Symposium in honor of Rod Clifton on the occasion of his 75th Birthday

Mon 10:45 - 12:15

Salomon 101

A criterion for the ignition of heterogeneous energetic materials under impact loading is developed. The criterion is based on integration of a quantification of the distributions of the sizes and locations of hotspots in loading events and a characterization of the critical size-temperature threshold of hotspots required for chemical ignition of solid explosives. The criterion, along with proper computational capability to quantify the thermal-mechanical response of energetic materials under dynamic loading, allows the critical impact velocity for ignition, time to ignition, and critical input energy at ignition to be determined as functions of material composition, microstructure and loading conditions. As an application, numerical studies are undertaken to evaluate the ignition threshold of granular HMX (GX) and HMX/Estane PBX under loading with impact velocities up to 350 ms-1 and strain rates up to 10^5 s-1. Results show that, for the GX, the time to criticality (tc) is strongly influenced by initial porosity, but is insensitive to grain size.

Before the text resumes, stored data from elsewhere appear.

Definition HOST_ZERO_KEYS : list string :=
  ["unknown_restarts"; "oom_events"; "sustained_thermal_throttles"; "unexplained_growth"].
(** [0 <= v < limit] of a finite number. *)
Definition ratio_below (v : py) (limit : pfloat) : res bool :=
  n ← finite_number v;
  Ok match n with
     | Some x => num_leb (NInt 0) x && num_ltb x (NFloat limit)
     | None => false
     end.

Definition validate_host_window (report declaration : pydict) : res unit :=
  require_res
    (and_res (s ← item declaration "start"; Ok (py_eqb (get report "start") s))
    (and_res (e ← item declaration "end"; Ok (py_eqb (get report "end") e))
             (c ← item declaration "candidate_record_sha256";
              Ok (py_eqb (get report "candidate_record_sha256") c))))
    "host audit binding mismatch";;
  require (forallb (λ k, int_within (get report k) 0 0) HOST_ZERO_KEYS) "host resource gate failed";;
  require_res (ratio_below (get report "host_memory_max_ratio") (f_of_dec false 8 (-1)))
    "host resource limit exceeded";;
  require_res (ratio_below (get report "filesystem_max_used_ratio") (f_of_dec false 75 (-2)))
    "host resource limit exceeded";;
  require match get report "coverage_rate" with
          | (PFloat _ | PInt _) as v =>
              match num_of v with
              | Some x => num_leb (NFloat f_999) x && num_leb x (NInt 1)
              | None => false
              end
          | _ => false
          end "host monitoring coverage failed";;
  require (int_within (get report "max_gap_seconds") 0 120) "host monitoring gap exceeded".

Analyses also lead to a quantification of the differences between the responses of the GXs and PBXs in terms of critical impact velocity for ignition, time to ignition, and critical input energy at ignition. The applicability of the relation between the critical input energy (E) and impact velocity developed by James for shock loading is examined, leading to a modified interpretation which is sensitive to microstructure and loading condition.